Assignment - In the material below, the lines containing the word "Raised" are required; copy each of them.

Material provided -

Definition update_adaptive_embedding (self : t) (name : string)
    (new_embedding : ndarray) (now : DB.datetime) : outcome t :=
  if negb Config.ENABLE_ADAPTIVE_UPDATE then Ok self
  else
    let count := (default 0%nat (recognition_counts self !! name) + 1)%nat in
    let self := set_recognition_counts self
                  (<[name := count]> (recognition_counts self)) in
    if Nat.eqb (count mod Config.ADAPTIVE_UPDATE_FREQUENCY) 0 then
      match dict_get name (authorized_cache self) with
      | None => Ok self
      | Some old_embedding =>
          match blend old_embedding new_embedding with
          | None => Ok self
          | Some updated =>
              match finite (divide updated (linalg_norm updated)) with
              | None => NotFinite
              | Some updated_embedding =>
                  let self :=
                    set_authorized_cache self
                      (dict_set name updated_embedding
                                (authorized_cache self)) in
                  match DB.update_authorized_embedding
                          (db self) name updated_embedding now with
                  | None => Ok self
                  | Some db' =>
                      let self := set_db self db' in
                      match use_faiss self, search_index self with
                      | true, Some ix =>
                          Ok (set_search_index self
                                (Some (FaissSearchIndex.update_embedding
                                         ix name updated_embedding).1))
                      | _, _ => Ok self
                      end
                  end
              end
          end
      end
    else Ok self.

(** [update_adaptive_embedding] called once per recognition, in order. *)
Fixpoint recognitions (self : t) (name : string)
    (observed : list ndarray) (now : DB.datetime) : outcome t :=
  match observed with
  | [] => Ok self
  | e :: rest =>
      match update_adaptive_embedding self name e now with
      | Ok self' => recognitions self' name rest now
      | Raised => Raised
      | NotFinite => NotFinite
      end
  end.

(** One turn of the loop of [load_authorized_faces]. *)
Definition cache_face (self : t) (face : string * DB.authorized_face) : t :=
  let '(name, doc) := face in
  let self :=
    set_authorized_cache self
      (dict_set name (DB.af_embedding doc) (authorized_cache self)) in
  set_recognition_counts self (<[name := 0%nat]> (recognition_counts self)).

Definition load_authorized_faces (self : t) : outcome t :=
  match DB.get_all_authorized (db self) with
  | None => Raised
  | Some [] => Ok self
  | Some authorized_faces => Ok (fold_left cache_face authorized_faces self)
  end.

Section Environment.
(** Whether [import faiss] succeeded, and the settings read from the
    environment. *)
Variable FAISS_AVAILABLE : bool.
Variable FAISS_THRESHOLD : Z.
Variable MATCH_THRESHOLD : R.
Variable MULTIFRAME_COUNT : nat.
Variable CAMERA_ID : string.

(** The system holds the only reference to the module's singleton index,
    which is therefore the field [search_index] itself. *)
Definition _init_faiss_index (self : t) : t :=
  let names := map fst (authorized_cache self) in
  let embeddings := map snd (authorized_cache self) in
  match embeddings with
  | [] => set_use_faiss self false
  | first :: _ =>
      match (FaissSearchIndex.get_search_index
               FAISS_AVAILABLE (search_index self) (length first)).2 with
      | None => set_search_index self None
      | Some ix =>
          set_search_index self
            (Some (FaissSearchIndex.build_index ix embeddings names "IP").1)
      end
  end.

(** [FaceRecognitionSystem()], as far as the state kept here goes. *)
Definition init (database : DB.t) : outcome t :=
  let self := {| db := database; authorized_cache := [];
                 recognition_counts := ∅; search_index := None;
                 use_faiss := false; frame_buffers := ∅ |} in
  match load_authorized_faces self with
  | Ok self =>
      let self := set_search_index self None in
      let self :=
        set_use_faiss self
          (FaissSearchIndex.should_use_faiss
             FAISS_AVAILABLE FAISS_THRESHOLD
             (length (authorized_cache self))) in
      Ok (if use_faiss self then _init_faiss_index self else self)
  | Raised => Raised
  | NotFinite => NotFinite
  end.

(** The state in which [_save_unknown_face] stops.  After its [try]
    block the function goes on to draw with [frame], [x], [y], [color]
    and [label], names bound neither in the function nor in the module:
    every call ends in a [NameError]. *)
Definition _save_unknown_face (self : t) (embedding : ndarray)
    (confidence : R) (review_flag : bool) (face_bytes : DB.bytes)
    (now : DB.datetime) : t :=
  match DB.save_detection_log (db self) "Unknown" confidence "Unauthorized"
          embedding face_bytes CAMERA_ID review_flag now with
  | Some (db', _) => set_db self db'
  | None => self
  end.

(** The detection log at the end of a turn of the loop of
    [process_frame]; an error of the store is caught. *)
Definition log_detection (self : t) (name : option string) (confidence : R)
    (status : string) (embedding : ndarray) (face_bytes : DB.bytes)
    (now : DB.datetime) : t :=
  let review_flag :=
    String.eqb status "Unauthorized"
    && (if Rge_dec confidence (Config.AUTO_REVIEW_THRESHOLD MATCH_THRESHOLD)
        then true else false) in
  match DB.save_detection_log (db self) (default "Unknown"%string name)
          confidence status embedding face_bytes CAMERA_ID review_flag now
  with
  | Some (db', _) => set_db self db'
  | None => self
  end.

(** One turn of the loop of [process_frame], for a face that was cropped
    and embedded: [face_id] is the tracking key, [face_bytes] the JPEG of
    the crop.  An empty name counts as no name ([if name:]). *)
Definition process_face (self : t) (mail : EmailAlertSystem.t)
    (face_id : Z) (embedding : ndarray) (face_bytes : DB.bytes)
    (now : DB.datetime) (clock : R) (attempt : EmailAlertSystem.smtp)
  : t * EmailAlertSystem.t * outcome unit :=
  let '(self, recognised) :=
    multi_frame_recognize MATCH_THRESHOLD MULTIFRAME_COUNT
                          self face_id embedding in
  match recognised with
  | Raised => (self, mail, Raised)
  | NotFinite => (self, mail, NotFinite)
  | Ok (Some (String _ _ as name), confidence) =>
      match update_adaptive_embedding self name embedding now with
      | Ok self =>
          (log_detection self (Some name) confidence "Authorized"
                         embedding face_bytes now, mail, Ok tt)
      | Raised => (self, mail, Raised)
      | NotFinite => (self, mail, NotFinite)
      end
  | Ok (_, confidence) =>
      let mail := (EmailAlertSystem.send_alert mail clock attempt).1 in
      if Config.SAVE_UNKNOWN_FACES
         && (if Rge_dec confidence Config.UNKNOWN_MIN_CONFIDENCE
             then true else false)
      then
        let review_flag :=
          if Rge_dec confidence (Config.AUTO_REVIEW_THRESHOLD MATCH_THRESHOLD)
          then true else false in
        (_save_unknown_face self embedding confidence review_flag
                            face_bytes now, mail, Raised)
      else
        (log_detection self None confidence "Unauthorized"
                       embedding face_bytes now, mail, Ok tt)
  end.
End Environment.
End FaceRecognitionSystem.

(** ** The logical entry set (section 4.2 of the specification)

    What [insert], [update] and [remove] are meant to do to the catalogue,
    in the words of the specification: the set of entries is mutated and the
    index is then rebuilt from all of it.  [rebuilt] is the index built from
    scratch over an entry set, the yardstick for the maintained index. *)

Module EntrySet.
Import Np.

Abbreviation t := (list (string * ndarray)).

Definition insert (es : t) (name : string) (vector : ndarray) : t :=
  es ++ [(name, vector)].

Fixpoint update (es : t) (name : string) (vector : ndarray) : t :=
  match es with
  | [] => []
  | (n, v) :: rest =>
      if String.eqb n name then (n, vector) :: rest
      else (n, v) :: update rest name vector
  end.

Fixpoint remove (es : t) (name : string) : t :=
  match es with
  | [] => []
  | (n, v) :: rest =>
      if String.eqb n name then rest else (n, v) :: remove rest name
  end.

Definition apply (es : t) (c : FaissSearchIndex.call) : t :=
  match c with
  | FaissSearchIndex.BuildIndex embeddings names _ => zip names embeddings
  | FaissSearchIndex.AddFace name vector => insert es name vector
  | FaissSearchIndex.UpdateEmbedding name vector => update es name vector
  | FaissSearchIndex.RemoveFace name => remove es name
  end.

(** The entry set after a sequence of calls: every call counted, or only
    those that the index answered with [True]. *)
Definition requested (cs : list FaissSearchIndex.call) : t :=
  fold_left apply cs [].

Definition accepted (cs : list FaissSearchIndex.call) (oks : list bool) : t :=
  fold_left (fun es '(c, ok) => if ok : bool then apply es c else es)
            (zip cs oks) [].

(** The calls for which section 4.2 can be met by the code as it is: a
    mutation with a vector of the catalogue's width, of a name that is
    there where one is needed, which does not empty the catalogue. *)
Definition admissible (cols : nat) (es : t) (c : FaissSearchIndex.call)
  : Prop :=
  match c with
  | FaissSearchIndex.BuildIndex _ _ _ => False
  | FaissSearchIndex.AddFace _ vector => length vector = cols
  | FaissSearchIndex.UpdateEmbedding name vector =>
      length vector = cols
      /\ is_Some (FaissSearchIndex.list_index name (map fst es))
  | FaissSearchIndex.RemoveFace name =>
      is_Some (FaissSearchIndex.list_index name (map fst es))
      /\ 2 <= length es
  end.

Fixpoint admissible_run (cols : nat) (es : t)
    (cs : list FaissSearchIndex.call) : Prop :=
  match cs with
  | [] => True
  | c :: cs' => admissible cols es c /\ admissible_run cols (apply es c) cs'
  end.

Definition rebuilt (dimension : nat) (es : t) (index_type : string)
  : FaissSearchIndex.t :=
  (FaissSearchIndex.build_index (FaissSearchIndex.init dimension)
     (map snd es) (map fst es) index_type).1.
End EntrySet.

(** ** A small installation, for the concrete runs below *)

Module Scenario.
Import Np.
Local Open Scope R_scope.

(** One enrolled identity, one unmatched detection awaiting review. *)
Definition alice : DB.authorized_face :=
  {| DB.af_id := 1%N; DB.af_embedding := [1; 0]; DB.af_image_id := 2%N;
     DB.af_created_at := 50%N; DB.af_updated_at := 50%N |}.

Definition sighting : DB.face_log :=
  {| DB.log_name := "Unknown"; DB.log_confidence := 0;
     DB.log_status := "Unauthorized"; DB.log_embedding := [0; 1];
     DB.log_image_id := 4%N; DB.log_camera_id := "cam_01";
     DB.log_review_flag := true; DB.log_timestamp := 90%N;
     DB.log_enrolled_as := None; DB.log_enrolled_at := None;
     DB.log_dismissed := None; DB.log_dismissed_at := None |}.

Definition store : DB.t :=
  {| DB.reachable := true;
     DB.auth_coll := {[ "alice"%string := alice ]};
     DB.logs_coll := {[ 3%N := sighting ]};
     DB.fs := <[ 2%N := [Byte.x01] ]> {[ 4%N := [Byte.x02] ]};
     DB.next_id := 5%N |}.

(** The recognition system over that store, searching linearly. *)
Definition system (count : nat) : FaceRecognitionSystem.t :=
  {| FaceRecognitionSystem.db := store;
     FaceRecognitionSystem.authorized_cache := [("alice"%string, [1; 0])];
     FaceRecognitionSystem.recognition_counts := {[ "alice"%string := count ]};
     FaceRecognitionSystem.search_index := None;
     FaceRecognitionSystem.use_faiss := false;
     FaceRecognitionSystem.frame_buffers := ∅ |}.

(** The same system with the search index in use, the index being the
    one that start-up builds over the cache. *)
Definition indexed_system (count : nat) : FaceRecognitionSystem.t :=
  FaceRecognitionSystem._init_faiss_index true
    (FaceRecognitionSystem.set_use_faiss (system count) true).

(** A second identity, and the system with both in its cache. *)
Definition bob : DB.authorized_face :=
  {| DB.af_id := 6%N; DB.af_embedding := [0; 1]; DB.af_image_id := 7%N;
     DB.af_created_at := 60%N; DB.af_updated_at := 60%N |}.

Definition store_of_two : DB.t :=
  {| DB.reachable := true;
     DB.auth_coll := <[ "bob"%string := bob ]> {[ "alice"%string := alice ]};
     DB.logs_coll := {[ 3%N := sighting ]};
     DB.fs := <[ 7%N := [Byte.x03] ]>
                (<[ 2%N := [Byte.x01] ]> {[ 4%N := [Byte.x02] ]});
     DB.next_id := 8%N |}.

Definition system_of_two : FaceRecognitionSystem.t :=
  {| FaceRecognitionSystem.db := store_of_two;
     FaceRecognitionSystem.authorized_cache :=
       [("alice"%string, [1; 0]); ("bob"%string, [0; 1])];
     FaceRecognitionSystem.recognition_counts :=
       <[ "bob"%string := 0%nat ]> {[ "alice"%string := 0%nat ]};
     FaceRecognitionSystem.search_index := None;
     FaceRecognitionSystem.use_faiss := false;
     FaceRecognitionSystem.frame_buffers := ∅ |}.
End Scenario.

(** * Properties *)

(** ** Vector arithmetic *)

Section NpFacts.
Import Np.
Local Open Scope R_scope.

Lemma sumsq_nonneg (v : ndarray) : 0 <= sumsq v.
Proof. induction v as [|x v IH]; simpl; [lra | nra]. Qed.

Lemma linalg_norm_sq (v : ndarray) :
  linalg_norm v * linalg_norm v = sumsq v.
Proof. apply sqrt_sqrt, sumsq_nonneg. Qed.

Written reply -
      | Raised => Raised
  | None => Raised
  | Raised => Raised
  | Raised => (self, mail, Raised)
      | Raised => (self, mail, Raised)
                            face_bytes now, mail, Raised)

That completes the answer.